→ Task prompt
Write down exactly the lines of the records below, beginning with the first and ending with the line that includes "if IsNaN (metric_Value".

→ Information shown
(* ===== verification/RunData.v ===== *)
(** * What is logged on a run (internal/store/sqlite.go)

    Metrics with the trigger that maintains [metrics_latest], parameters,
    trace spans, evaluations and notes: the write methods, the reads and the
    key-set pagination of metric histories. *)

From S2P Require Import Prelude GoStrings Model Database Events Runs Sample.
From Stdlib Require Import Ascii.

Open Scope Z_scope.

(** ** Metrics *)

(** The trigger [trg_metrics_latest_ai]. *)
Definition trg_metrics_latest_ai (R : string) (m : Metric)
    (latest : gmap (string * string) (float64 * (Z * Z))) : gmap (string * string) (float64 * (Z * Z)) :=
  let new := (metric_Value m, (metric_Timestamp m, metric_Step m)) in
  match latest !! (R, metric_Key m) with
  | None => <[(R, metric_Key m) := new]> latest
  | Some (_, (t, s)) =>
      if (t <? metric_Timestamp m) || ((metric_Timestamp m =? t) && (s <=? metric_Step m))
      then <[(R, metric_Key m) := new]> latest else latest
  end.

(** [INSERT INTO metrics ... ON CONFLICT DO NOTHING]. *)
Definition insert_metric (R : string) (m : Metric) : M unit :=
  d ← get;
  let pk := (R, metric_Key m, (metric_Timestamp m, metric_Step m)) in
  if decide (is_Some (metrics d !! pk)) then mret tt
  else if run_exists d R then
    modify (λ d, set_metrics_latest (trg_metrics_latest_ai R m (metrics_latest d))
                   (set_metrics (<[pk := metric_Value m]> (metrics d)) d))
  else fail SqlForeignKey.

Section metrics.
Context `{Clock}.

Definition log_one (R : string) (m : Metric) : M unit :=
  _ ← lift (invalidValue (ValidKey (metric_Key m)));
  if IsNaN (metric_Value m) || IsInf (metric_Value m) then fail ErrInvalidValue else
  ts ← (if decide (metric_Timestamp m = 0) then time_now else mret (metric_Timestamp m));
  insert_metric R (mkMetric (metric_Key m) (metric_Value m) ts (metric_Step m)).

Definition LogMetrics (R : string) (ms : list Metric) : M unit :=
  if decide (ms = []) then mret tt else
  _ ← assertRunExists R;
  transaction (for_each (log_one R) ms).

Definition LogMetric (R : string) (m : Metric) : M unit := LogMetrics R [m].
End metrics.

(** The observations of a run, in scan order. *)
Definition metric_rows (d : DB) (R : string) : list Metric :=
  omap (λ '((r, k, (t, s)), v), if decide (r = R) then Some (mkMetric k v t s) else None)
    (map_to_list (metrics d)).

Definition obs (m : Metric) : Z * Z := (metric_Timestamp m, metric_Step m).

(** *** History *)

Definition encodeMetricPageToken (ts step : Z) : string :=
  FormatInt ts +:+ ":" +:+ FormatInt step.

Definition decodeMetricPageToken (tok : string) : result (Z * Z) :=
  '(a, b) ← of_option ErrOther (Cut tok ":");
  ts ← of_option ErrOther (ParseInt a);
  step ← of_option ErrOther (ParseInt b);
  Ok (ts, step).

(** The clause [timestamp > ? OR (timestamp = ? AND step > ?)]. *)
Definition after_token (cur : option (Z * Z)) (m : Metric) : bool :=
  match cur with
  | None => true
  | Some (ts, step) =>
      (ts <? metric_Timestamp m) || ((metric_Timestamp m =? ts) && (step <? metric_Step m))
  end.

(** [maxResults <= 0] means no limit; the empty token is the first page. *)
Definition GetMetricHistory (R key : string) (maxResults : Z) (pageToken : string) :
    M (list Metric * string) :=
  cur ← lift (if decide (pageToken = EmptyString) then Ok None else
              match decodeMetricPageToken pageToken with
              | Ok c => Ok (Some c)
              | Err _ => Err ErrInvalidFilter
              end);
  d ← get;
  let rows := sort_by obs (filter (λ m, metric_Key m = key ∧ after_token cur m = true) (metric_rows d R)) in
  if decide (0 < maxResults) then
    let out := take (Z.to_nat (maxResults + 1)) rows in
    if decide (maxResults < Z.of_nat (length out)) then
      let out := take (Z.to_nat maxResults) out in
      mret (out, match last out with
                 | Some m => encodeMetricPageToken (metric_Timestamp m) (metric_Step m)
                 | None => EmptyString
                 end)
    else mret (out, EmptyString)
  else mret (rows, EmptyString).

(** *** Latest values *)

(** [ORDER BY timestamp DESC, step DESC LIMIT 1] among the observations of
    [key], at or before [asOfMs] when it is positive. *)
Definition newest (ms : list Metric) (key : string) (asOfMs : Z) : option Metric :=
  head (sort_by (λ m, Desc (obs m))
    (filter (λ m, metric_Key m = key ∧ (0 < asOfMs → metric_Timestamp m ≤ asOfMs)) ms)).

→ Result of this exercise
(* ===== verification/RunData.v ===== *)
(** * What is logged on a run (internal/store/sqlite.go)

    Metrics with the trigger that maintains [metrics_latest], parameters,
    trace spans, evaluations and notes: the write methods, the reads and the
    key-set pagination of metric histories. *)

From S2P Require Import Prelude GoStrings Model Database Events Runs Sample.
From Stdlib Require Import Ascii.

Open Scope Z_scope.

(** ** Metrics *)

(** The trigger [trg_metrics_latest_ai]. *)
Definition trg_metrics_latest_ai (R : string) (m : Metric)
    (latest : gmap (string * string) (float64 * (Z * Z))) : gmap (string * string) (float64 * (Z * Z)) :=
  let new := (metric_Value m, (metric_Timestamp m, metric_Step m)) in
  match latest !! (R, metric_Key m) with
  | None => <[(R, metric_Key m) := new]> latest
  | Some (_, (t, s)) =>
      if (t <? metric_Timestamp m) || ((metric_Timestamp m =? t) && (s <=? metric_Step m))
      then <[(R, metric_Key m) := new]> latest else latest
  end.

(** [INSERT INTO metrics ... ON CONFLICT DO NOTHING]. *)
Definition insert_metric (R : string) (m : Metric) : M unit :=
  d ← get;
  let pk := (R, metric_Key m, (metric_Timestamp m, metric_Step m)) in
  if decide (is_Some (metrics d !! pk)) then mret tt
  else if run_exists d R then
    modify (λ d, set_metrics_latest (trg_metrics_latest_ai R m (metrics_latest d))
                   (set_metrics (<[pk := metric_Value m]> (metrics d)) d))
  else fail SqlForeignKey.

Section metrics.
Context `{Clock}.

Definition log_one (R : string) (m : Metric) : M unit :=
  _ ← lift (invalidValue (ValidKey (metric_Key m)));
  if IsNaN (metric_Value m) || IsInf (metric_Value m) then fail ErrInvalidValue else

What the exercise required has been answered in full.